I never knew you can get the seams stitched inside! i live in the philippines and bought the le pliage from the official distributor (it's a shop-in-shop rather than a free standing store), do you think i can still have it done? i got it 4 years ago though!

just to add, i personally am very fashion-conscious and am thinking maybe one reason some don't appreciate the le pliage is because of the simplicity of the design. i, however, think that the chic factor of this bag is through the roof, especially when worn with the right outfit.


----------



## nduddles

vesna said:


> haaaa..I used your post as an excuse to post my not revealed bags on my showcase page..thanks
> 
> I fell in love with Le Pliage after this photo from Sartorialist (some dear tPF-ers were mentioning it as a perfect carry-in tote for rain etc, but I could not see the charm) - but this photo was it - subtle casual, yet makes her entire wardrobe so classy !!!
> 
> this is navy. Mine is graphite (grayish blue, rark denim), but this one here is the winner !!!

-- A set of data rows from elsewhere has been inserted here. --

(** The counters start three calls before they wrap. *)
Lemma ring_refines_fifo_witness :
  exists q', calls [OpPush 1; OpPush 2; OpPush 3; OpPush 4; OpPop 0; OpPop 0; OpEmpty]
               (empty_at 128 (2 ^ 64 - 3)) =
             Some ([ResPush true; ResPush true; ResPush true; ResPush true;
                    ResPop true 1; ResPop true 2; ResEmpty false], q') /\
             CustomSpscQueue.repr 128 q' [3; 4].
Proof.
  apply (ring_refines_fifo 128 (2 ^ 64 - 3)
           [OpPush 1; OpPush 2; OpPush 3; OpPush 4; OpPop 0; OpPop 0; OpEmpty]). lia.
Defined.

(** The destructor destroys every element left in the queue and no raw
    slot, as long as [write_] has not wrapped past [read_]. *)
Theorem destroy_destroys_all {T} (Capacity : Z) `{Hring : !CustomSpscQueue.RingCapacity Capacity}
    (q : CustomSpscQueue.t T Capacity) (l : list T) :
  CustomSpscQueue.repr Capacity q l -> CustomSpscQueue.read_ q + Z.of_nat (length l) < 2 ^ 64 ->
  CustomSpscQueue.destroy q = Some (replicate (Z.to_nat Capacity) None).
Proof.
  destruct Hring as [Hpos Hdiv Hlt]. intros Hq Hnowrap. unfold CustomSpscQueue.destroy.
  pose proof (CustomSpscQueue.repr_write _ _ _ Hq) as Hw.
  pose proof (CustomSpscQueue.repr_read _ _ _ Hq) as Hr.
  rewrite u64_small in Hw by lia.
  destruct (CustomSpscQueue.destroy_loop_all Capacity Hpos Hdiv Hlt l q
              (Z.to_nat (CustomSpscQueue.write_ q - CustomSpscQueue.read_ q)))
    as (data & -> & Hdata); [done..|lia|].
  f_equal. by apply (CustomSpscQueue.repr_nil_data Capacity Hpos) in Hdata.
Qed.

Lemma destroy_destroys_all_witness :
  exists q : CustomSpscQueue.t Z 128,
    calls [OpPush 7; OpPush 8; OpPop 0] (CustomSpscQueue.init 128) =
      Some ([ResPush true; ResPush true; ResPop true 7], q) /\
    CustomSpscQueue.destroy q = Some (replicate (Z.to_nat 128) None).
Proof.
  destruct (ring_calls 128 0 [OpPush 7; OpPush 8; OpPop 0] ltac:(lia)) as (q & Hcalls & Hq).
  exists q. split; [exact Hcalls|].
  apply (destroy_destroys_all 128 q [8]); [exact Hq|].
  vm_compute in Hcalls. injection Hcalls as <-. vm_compute. done.
Defined.
(* ===== verification/SpscConcurrency.v ===== *)
(** [CustomSpscQueue::push] and [pop] run by two threads: the atomic and
    non-atomic accesses of both functions interleave, an acquire load may return
    an old value of the other thread's counter, and every access to a slot is
    checked for a data race. *)

From S2P Require Import Prelude QueueConcepts CustomSpscQueue.
From stdpp Require Import options.

(** * The two-thread machine *)

Section Machine.
Context {T : Type} (Capacity : Z).

(** A slot of [data_]: the object in it, if any, and the stamps of the last
    access by each thread. A stamp is the position, in the modification order
    of that thread's counter, of the release store that publishes the access. *)
Record cell := Cell { content : option T; prod_stamp : nat; cons_stamp : nat }.

(** Where [push(item)] stands; [w] is the local copy of [write_]. *)
Inductive producer :=
  | PIdle
  | PLoaded (item : T) (w : Z)    (* after [w = write_.load(relaxed)] *)
  | PReady (item : T) (w : Z)     (* after the fullness test *)
  | PBuilt (item : T) (w : Z).    (* after [construct_at] *)

(** Where [pop(item)] stands; [r] is the local copy of [read_]. *)
Inductive consumer :=
  | CIdle
  | CLoaded (r : Z)               (* after [r = read_.load(relaxed)] *)
  | CReady (r : Z)                (* after the emptiness test *)
  | CMoved (r : Z) (item : T)     (* after [item = std::move(data_[idx])] *)
  | CDestroyed (r : Z) (item : T). (* after [destroy_at] *)

(** [read_] and [write_] are modification orders: all the values the counter
    has held, oldest first. A view is the position of the last value of the
    other thread's counter that a thread has read. [pushed] and [popped] record
    the items of the calls that returned [true]. *)
Record state := State {
  read_ : list Z;
  write_ : list Z;
  data_ : list cell;
  prod : producer;
  prod_view : nat;
  cons : consumer;
  cons_view : nat;
  pushed : list T;
  popped : list T;
  fault : bool;
}.

Definition start : state :=
  State [0] [0] (replicate (Z.to_nat Capacity) (Cell None 0 0)) PIdle 0 CIdle 0 [] [] false.
#[export] Program Instance spin_machine_stops : RingMachineStops (SpinRing.machine T Capacity).
Next Obligation. intros s _ _. exists StopRequest. by eexists. Qed.
Next Obligation. intros s _. exists [], s. split; [apply finishes_nil|done]. Qed.
Next Obligation.
  intros s Hl. destruct (spin_push_returns s Hl) as (ls & s' & Hr & Hp). exists ls, s'. split; [done|]. simpl. by rewrite Hp.
Qed.
Next Obligation.
  intros s Hl Hf. destruct (spin_pop_returns s Hl Hf) as (ls & s' & Hr & Hp). exists ls, s'. split; [done|]. simpl. by rewrite Hp.
Qed.
Next Obligation.
  intros s _ Hf Hp. simpl in Hp, Hf. assert (Ep : popping s = SIdle) by (by destruct (popping s)).
  exists PopCall, (set_pop (ring s) STest s), [PopTest]. eexists _, PopReturn. eexists.
  split_and!; [simpl; by rewrite Ep|done|by apply spin_test_returns|done|done|done].
Qed.

(** ** Inevitable ending *)

Definition spin_side (l : label T) : side :=
  match l with Prod _ => Producer | PopCall | PopTest | Cons _ | PopReturn => Consumer | StopRequest => Stopper end.

(** Up to the [pop] that returns false, when stop has been requested. *)
Definition spin_pop_rank s : nat :=
  match popping s with
  | SReturn false => 1 | STest => 2 | SIdle => 3 | SReturn true => 5 | SPop => 6 + cons_rank (cons (ring s))
  end.

Lemma spin_access_less s s' a : spin_live s -> exec Capacity (Cons a) s = Some s' ->
  (spin_pop_rank s' < spin_pop_rank s)%nat.
Proof using Hring.
  intros Hl Hs. pose proof (spin_live_step _ s s' Hl Hs) as [Hr' _]. destruct Hring as [Hpos Hdiv Hlt].
  pose proof (inv_fault Capacity _ (inv_reachable Capacity Hpos Hdiv Hlt _ Hr')) as Hfault.
  simpl in Hs. unfold pop_step in Hs. destruct (popping s) eqn:Ep; try (by destruct a).
  unfold spin_pop_rank. rewrite Ep. destruct a; try done; apply bind_Some in Hs as (r & Ha & [= <-]); simpl in *;
    unfold SpscConcurrency.pop_step in Ha; step_cases; simpl; lia.
Qed.

(** Up to the return of [push]. *)
Definition spin_push_rank s : nat := match prod (ring s) with PIdle => 0 | p => prod_rank p end.

Lemma spin_push_less s s' a : exec Capacity (Prod a) s = Some s' -> finishing (Access a) ->
  (spin_push_rank s' < spin_push_rank s)%nat.
Proof.
  simpl. unfold spin_push_rank. intros Hs Hf. destruct a; try done; apply bind_Some in Hs as (r & Ha & [= <-]); simpl in *;
    unfold SpscConcurrency.push_step in Ha; step_cases; simpl; lia.
Qed.

#[export] Program Instance spin_machine_ends : RingMachineEnds (SpinRing.machine T Capacity) := {|
  rm_side := spin_side;
  rm_push_rank := spin_push_rank;
  rm_pop_rank := spin_pop_rank;
|}.
Next Obligation. intros []; done. Qed.
Next Obligation. intros [] [?|?]; done. Qed.
Next Obligation. intros s _ _. exists StopRequest. by eexists. Qed.
Next Obligation. done. Qed.
Next Obligation.
  intros s [Hr _] Hp. simpl in Hp. destruct Hring as [Hpos Hdiv Hlt].
  destruct (push_moves Capacity Hpos Hdiv Hlt (ring s)) as (a & r & _ & Ha & Hm);
    [by apply inv_reachable|by intros E; rewrite E in Hp|].
  exists (Prod a), (set_pop r (popping s) s). simpl. destruct a; try done; by rewrite Ha.
Qed.
Next Obligation. intros l s s' Hs Hl Hf. destruct l; try done. exact (spin_push_less _ _ _ Hs Hf). Qed.
Next Obligation.
  intros l s s' Hs Hl. destruct l as [a| | |a| |]; try done; simpl in Hs; unfold pop_step in Hs; by step_cases.
Qed.
Next Obligation.
  intros s [Hr _] Hf. simpl in Hf. destruct (popping s) eqn:Ep.
  - exists PopCall. simpl. rewrite Ep. eexists. split_and!; [done..|by right].
  - exists PopTest. simpl. rewrite Ep. eexists. split_and!; [done..|by left].
  - destruct Hring as [Hpos Hdiv Hlt].
    destruct (pop_moves Capacity Hpos Hdiv Hlt (ring s)) as (a & r & _ & Ha & Hm); [by apply inv_reachable|].
    exists (Cons a), (set_pop r (after_pop a r) s). simpl. rewrite Ep. destruct a; try done; rewrite Ha; (split_and!; [done..|by left]).
  - exists PopReturn. simpl. rewrite Ep. eexists. split_and!; [done..|by left].
Qed.
Next Obligation.
  intros l s s' Hlive Hs Hf Hl Hr. simpl in Hf. destruct l as [| | |a| |]; try done;
    [| |exact (spin_access_less s s' a Hlive Hs)]; simpl in Hs; unfold pop_step in Hs; unfold spin_pop_rank;
    rewrite ?Hf in Hs; step_cases; simpl; lia.
Qed.
Next Obligation.
  intros l s s' Hs _ Hl Hp. destruct l; try done. simpl in Hs, Hp. unfold pop_step in Hs. unfold spin_pop_rank.
  destruct (popping s); try done. injection Hs as <-. injection Hp as ->. simpl. lia.
Qed.
Next Obligation.
  intros l s s' Hs Hl. unfold spin_pop_rank. destruct l as [a| | |a| |]; try done; simpl in Hs; [|by step_cases].
  destruct a; try done; apply bind_Some in Hs as (r & Ha & [= <-]); simpl; apply exec_items in Ha as [_ ->]; done.
Qed.
End Progress.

ahhh i agree, never saw the navy as a choice but this photo is amazing!!!


----------



## nicole3143

I completely agree. There is really nothing to the bag. I bought it for traveling because it folds however now everyone is using them especially young girls which makes me use mine less and less.


----------



## LOUISBOY

Well I have the large tote in 4 colors.  They are nice to have when you want to go to the beach, mall or travel.  Its nice not having to worry about them.  Mine sits in sand and they are mostly water proof!  I love using them in vegas!


----------



## kyrae04

Do you all like the Le Pliage or the Planetes bag better? I always wanted a dark purple Le Pliage bag (size large) but now I really like the look of the Planetes black large bag! What do you all think??


----------



## Forsyte

The big deal is that it makes having to carry a large amount of things efficiently "no big deal".


----------



## ladysingingsoul

I love my Longchamp. I grew up with them and have stuffed virtually everything I could into each of them. The zippers they manufacture with them are incredible- I have NO idea how they haven't busted. You could throw those bags in the fire and I bet they'd make it out without a scratch. Worth every penny IMO


----------



## City Chic

I had no idea why the Le Pliages were so big either ("HOW much for a nylon bag?!") - until I got my hands on one. I just love everything about them: lightweight, durable, comfortable, waterproof, good for travel, simple but can be dressy, etc. They're chic AND functional, which is a huge plus for me. The only thing is that there aren't really any organizational pockets and it tends to sag, but both of those issues are easily solved with a purse organizer. Longchamp also offers repairs (even for holes that develop in the corners, a common problem), which is reassuring.


----------



## Sophie-Rose

I'm going to buy my first Longchamp Le Pliage this weekend!! 
I can't decide what size to get!!
I'm moving to London at the end of the summer so it will be my everyday bag for work ect. I'm not sure if I should get M or L and I find all the photo's in the "show you Longchamp" thread to be rather confusing haha

I also can't pick a colour - I love navy, black and grey 

I'm sure I will buy more in the future haha


----------



## happywife18

Hi Sophie. I just got into longchamp recently. I have 2 large and 1 medium. For me, the medium size is the best for everyday bag. The large size is excellent to use when you are traveling. Good luck in your purchase. 



Sophie-Rose said:


> I'm going to buy my first Longchamp Le Pliage this weekend!!
> I can't decide what size to get!!
> I'm moving to London at the end of the summer so it will be my everyday bag for work ect. I'm not sure if I should get M or L and I find all the photo's in the "show you Longchamp" thread to be rather confusing haha
> 
> I also can't pick a colour - I love navy, black and grey
> 
> I'm sure I will buy more in the future haha


----------



## CPrincessUK

Since I left my last post I have bought another one, black short handle open tote and I want to add a chocolate long handle large shopper. These bags are incredible carry Alls and look good with my designer bags.
I am a total convert!


----------



## beadazzle

I own a yellow Le Pliage and use it to carry stuff around. It is hardy and light but what I do not like about it is the lack of pockets. I would much prefer my leather Au Sultan tote.


----------



## City Chic

happywife18 said:


> Hi Sophie. I just got into longchamp recently. I have 2 large and 1 medium. For me, the medium size is the best for everyday bag. The large size is excellent to use when you are traveling. Good luck in your purchase.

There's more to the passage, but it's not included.